Task item = Everything from the first line of the entries through the line containing "Ok a => k a" is to be retyped exactly, and nothing beyond it.

Records provided =
■ ■ ■ ■ ■ ■ ■
(** * Relative Output Stability (Quantus): the objective and the sampling loop

    A shallow embedding of [quantus/metrics/robustness/relative_output_stability.py]:
    [relative_output_stability_objective] and [evaluate_batch], over the
    fragment of NumPy they use.

    - Numbers are binary64 floats ([PrimFloat.float]), the [float64] of NumPy:
      NaN, the infinities, the signed zeros and rounding are those of the
      source.  Arrays of another dtype are outside the model.
    - An array is its shape and its elements in row-major order; broadcasting,
      norms over trailing axes, item assignment and [np.max] over axis 0 are
      defined on that representation.
    - Python exceptions are values of [exn]; a computation that can raise
      returns a [res].
    - The collaborators ([model.predict], [perturb_batch], [explain_batch],
      [changed_prediction_indices_func], [aggregate_func]) are fields of the
      records [model] and [metric].  The stateful ones thread a world [W]
      (random generator, model state), and every call is logged in a trace
      with its arguments and its result.  They are total: an exception
      raised inside a collaborator is outside the model.
    - Sample indices and labels are natural numbers. *)

From Stdlib Require Import String.
From Stdlib Require Import List ZArith Lia Bool Floats PeanoNat.
Import ListNotations.

Set Implicit Arguments.

(** ** Exceptions and results *)

Inductive exn : Type :=
| ValueError (msg : string)
| IndexError (msg : string)
| TypeError (msg : string).

Inductive res (A : Type) : Type :=
| Ok (a : A)
| Raise (e : exn).

Arguments Ok {A} a.
Arguments Raise {A} e.

Definition res_bind {A B : Type} (c : res A) (k : A -> res B) : res B :=
  match c with
  | Ok a => k a
  | Raise e => Raise e
  end.

Definition res_map {A B : Type} (f : A -> B) (c : res A) : res B :=
  res_bind c (fun a => Ok (f a)).

Definition is_ok {A : Type} (c : res A) : bool :=
  match c with
  | Ok _ => true
  | Raise _ => false
  end.

Declare Scope res_scope.
Delimit Scope res_scope with res.
Notation "'let?' x ':=' c 'in' k" := (res_bind c (fun x => k))
  (at level 10, x name, c at level 100, k at level 200) : res_scope.

(** The message of the [ValueError] raised by the rank dispatch of the
    objective; the specification calls this error UnsupportedShape. *)
Definition UnsupportedShape : exn :=
  ValueError "Relative Output Stability only supports 4D, 3D and 2D inputs (batch dimension inclusive).".

Definition BroadcastError : exn :=
  ValueError "operands could not be broadcast together".

Definition AssignBroadcastError : exn :=
  ValueError "could not broadcast input array into shape".

Definition AxisError : exn :=
  ValueError "axis is out of bounds for array".

Definition ZeroSizeReduction : exn :=
  ValueError "zero-size array to reduction operation maximum which has no identity".

(** ** Classes of binary64 values, read on their specification *)

Module F64.

Definition SF_is_zero (f : spec_float) : bool :=
  match f with
  | S754_zero _ => true
  | _ => false
  end.

Definition SF_is_finite (f : spec_float) : bool :=
  match f with
  | S754_zero _ | S754_finite _ _ _ => true
  | _ => false
  end.

Definition SF_is_nan (f : spec_float) : bool :=
  match f with
  | S754_nan => true
  | _ => false
  end.

(** [x == 0] in NumPy: true of both zeros. *)
Definition is_zero (x : float) : bool := (x =? 0)%float.

(** A key whose lexicographic order is the order of the values that are not
    NaN (the zeros share a key). *)
Definition order_key (f : spec_float) : Z * Z * Z :=
  match f with
  | S754_infinity true => (0, 0, 0)
  | S754_finite true m e => (1, - e, - Zpos m)
  | S754_zero _ => (2, 0, 0)
  | S754_finite false m e => (3, e, Zpos m)
  | S754_infinity false => (4, 0, 0)
  | S754_nan => (5, 0, 0)
  end%Z.

Definition key_le (k1 k2 : Z * Z * Z) : Prop :=
  let '(a1, b1, c1) := k1 in
  let '(a2, b2, c2) := k2 in
  (a1 < a2 \/ (a1 = a2 /\ (b1 < b2 \/ (b1 = b2 /\ c1 <= c2))))%Z.

End F64.

(** ** The fragment of NumPy *)

Module Np.

Open Scope float_scope.

Section Lists.
Variables A B C : Type.

Fixpoint map2 (f : A -> B -> C) (l1 : list A) (l2 : list B) : list C :=
  match l1, l2 with
  | x :: l1', y :: l2' => f x y :: map2 f l1' l2'
  | _, _ => []
  end.

(** [chunks sz cnt l]: the first [cnt] consecutive blocks of [sz] elements. *)
Fixpoint chunks (sz cnt : nat) (l : list A) : list (list A) :=
  match cnt with
  | O => []
  | S c => firstn sz l :: chunks sz c (skipn sz l)
  end.

(** Overwrite positions [start, start + len) with [f 0 .. f (len - 1)]. *)
Definition write_range (start len : nat) (f : nat -> A) (l : list A) : list A :=
  map (fun kx => if (start <=? fst kx)%nat && (fst kx <? start + len)%nat
                 then f (fst kx - start)%nat else snd kx)
      (combine (seq 0 (length l)) l).
End Lists.

(** An n-dimensional array: shape and row-major data. *)
Record array (A : Type) : Type := mk_array { shape : list nat; data : list A }.

Definition ndarray := array float.

Definition size_of (s : list nat) : nat := fold_right Nat.mul 1%nat s.

Definition ndim {A} (a : array A) : nat := length (shape a).

(** The invariant of every array NumPy builds. *)
Definition wf {A} (a : array A) : Prop := length (data a) = size_of (shape a).

Definition wfb {A} (a : array A) : bool := (length (data a) =? size_of (shape a))%nat.

(** *** Broadcasting *)

Definition pad_shape (n : nat) (s : list nat) : list nat :=
  repeat 1%nat (n - length s) ++ s.

(** Shapes of equal length, dimension by dimension. *)
Fixpoint broadcast_dims (s1 s2 : list nat) : option (list nat) :=
  match s1, s2 with
  | [], [] => Some []
  | a :: s1', b :: s2' =>
      match broadcast_dims s1' s2' with
      | Some r =>
          if (a =? b)%nat then Some (a :: r)
          else if (a =? 1)%nat then Some (b :: r)
          else if (b =? 1)%nat then Some (a :: r)
          else None
      | None => None
      end
  | _, _ => None
  end.

Definition broadcast_shapes (s1 s2 : list nat) : option (list nat) :=
  let n := Nat.max (length s1) (length s2) in
  broadcast_dims (pad_shape n s1) (pad_shape n s2).

(** Data of an array of shape [src] seen at shape [tgt] (same length, each
    dimension of [src] equal to that of [tgt] or 1). *)
Fixpoint broadcast_data {A} (src tgt : list nat) (d : list A) : list A :=
  match src, tgt with
  | a :: src', b :: tgt' =>
      if (a =? b)%nat
      then concat (map (broadcast_data src' tgt') (chunks (size_of src') a d))
      else concat (repeat (broadcast_data src' tgt' d) b)
  | _, _ => d
  end.

Definition broadcast_to {A} (a : array A) (tgt : list nat) : list A :=
  broadcast_data (pad_shape (length tgt) (shape a)) tgt (data a).

(** A binary ufunc ([-], [+], [/]) on two arrays. *)
Definition ufunc2 (f : float -> float -> float) (a b : ndarray) : res ndarray :=
  match broadcast_shapes (shape a) (shape b) with
  | Some s => Ok (mk_array s (map2 f (broadcast_to a s) (broadcast_to b s)))
  | None => Raise BroadcastError
  end.

Definition subtract := ufunc2 PrimFloat.sub.
Definition add := ufunc2 PrimFloat.add.
Definition divide := ufunc2 PrimFloat.div.

(** [arr == 0]: a boolean array. *)
Definition equal_scalar (a : ndarray) (c : float) : array bool :=
  mk_array (shape a) (map (fun x => x =? c) (data a)).

(** NumPy casts [True] to [1.0] and [False] to [0.0] in float arithmetic. *)
Definition float_of_bool (b : bool) : float := if b then 1 else 0.

(** [mask * c] for a boolean array and a Python float. *)
Definition multiply_scalar (m : array bool) (c : float) : ndarray :=
  mk_array (shape m) (map (fun b => float_of_bool b * c) (data m)).

(** [sqrt(add.reduce(x * x))] over one block.  The squares are summed from
    the left; the order NumPy sums in is internal to [add.reduce]. *)
Definition norm2 (v : list float) : float :=
  sqrt (fold_left PrimFloat.add (map (fun x => x * x) v) 0).

(** [np.linalg.norm(arr, axis=-1)] is [linalg_norm 1], and
    [np.linalg.norm(arr, axis=(-1, -2))] is [linalg_norm 2]: the Euclidean
    (Frobenius) norm over the last [k] axes. *)
Definition linalg_norm (k : nat) (a : ndarray) : res ndarray :=
  if (ndim a <? k)%nat then Raise AxisError
  else
    let lead := firstn (ndim a - k) (shape a) in
    let blk := size_of (skipn (ndim a - k) (shape a)) in
    Ok (mk_array lead (map norm2 (chunks blk (size_of lead) (data a)))).

(** [np.expand_dims(arr, axis=-1)]. *)
Definition expand_dims_last {A} (a : array A) : array A :=
  mk_array (shape a ++ [1%nat]) (data a).

Definition zeros (s : list nat) : ndarray :=
  mk_array s (repeat 0 (size_of s)).

(** *** Item assignment *)

Fixpoint strip_ones (n : nat) (s : list nat) : list nat :=
  match n, s with
  | S n', 1%nat :: s' => strip_ones n' s'
  | _, _ => s
  end.

Fixpoint fits_dims (src tgt : list nat) : bool :=
  match src, tgt with
  | [], [] => true
  | a :: src', b :: tgt' => ((a =? b)%nat || (a =? 1)%nat) && fits_dims src' tgt'
  | _, _ => false
  end.

(** The value assigned, broadcast to the shape of the target: leading axes
    of length 1 in excess are dropped, then every axis is the target's or 1. *)
Definition assign_broadcast {A} (v : array A) (tgt : list nat) : option (list A) :=
  let s := strip_ones (length (shape v) - length tgt) (shape v) in
  if (length s <=? length tgt)%nat && fits_dims (pad_shape (length tgt) s) tgt
  then Some (broadcast_data (pad_shape (length tgt) s) tgt (data v))
  else None.

(** [arr[index] = v]. *)
Definition setitem_row (arr : ndarray) (index : nat) (v : ndarray) : res ndarray :=
  match shape arr with
  | [] => Raise (IndexError "too many indices for array")
  | n :: rest =>
      if (index <? n)%nat then
        match assign_broadcast v rest with
        | Some src =>
            Ok (mk_array (shape arr)
                  (write_range (index * size_of rest) (size_of rest)
                     (fun k => nth k src 0) (data arr)))
        | None => Raise AssignBroadcastError
        end
      else Raise (IndexError "index is out of bounds for axis 0")
  end.

(** [arr[index, indices] = c]: for every [i] of [indices], the whole of
    [arr[index, i]] (one cell of a matrix, one row of a rank-3 array). *)
Definition setitem_cells (arr : ndarray) (index : nat) (indices : list nat) (c : float)
  : res ndarray :=
  match shape arr with
  | n :: m :: rest =>
      if (index <? n)%nat then
        if forallb (fun i => (i <? m)%nat) indices then
          let inner := size_of rest in
          Ok (mk_array (shape arr)
                (fold_left
                   (fun d i => write_range (index * (m * inner) + i * inner) inner
                                 (fun _ => c) d)
                   indices (data arr)))
        else Raise (IndexError "index is out of bounds for axis 1")
      else Raise (IndexError "index is out of bounds for axis 0")
  | _ => Raise (IndexError "too many indices for array")
  end.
■ ■ ■ ■ ■ ■ ■
Solution =
(** * Relative Output Stability (Quantus): the objective and the sampling loop

    A shallow embedding of [quantus/metrics/robustness/relative_output_stability.py]:
    [relative_output_stability_objective] and [evaluate_batch], over the
    fragment of NumPy they use.

    - Numbers are binary64 floats ([PrimFloat.float]), the [float64] of NumPy:
      NaN, the infinities, the signed zeros and rounding are those of the
      source.  Arrays of another dtype are outside the model.
    - An array is its shape and its elements in row-major order; broadcasting,
      norms over trailing axes, item assignment and [np.max] over axis 0 are
      defined on that representation.
    - Python exceptions are values of [exn]; a computation that can raise
      returns a [res].
    - The collaborators ([model.predict], [perturb_batch], [explain_batch],
      [changed_prediction_indices_func], [aggregate_func]) are fields of the
      records [model] and [metric].  The stateful ones thread a world [W]
      (random generator, model state), and every call is logged in a trace
      with its arguments and its result.  They are total: an exception
      raised inside a collaborator is outside the model.
    - Sample indices and labels are natural numbers. *)

From Stdlib Require Import String.
From Stdlib Require Import List ZArith Lia Bool Floats PeanoNat.
Import ListNotations.

Set Implicit Arguments.

(** ** Exceptions and results *)

Inductive exn : Type :=
| ValueError (msg : string)
| IndexError (msg : string)
| TypeError (msg : string).

Inductive res (A : Type) : Type :=
| Ok (a : A)
| Raise (e : exn).

Arguments Ok {A} a.
Arguments Raise {A} e.

Definition res_bind {A B : Type} (c : res A) (k : A -> res B) : res B :=
  match c with
  | Ok a => k a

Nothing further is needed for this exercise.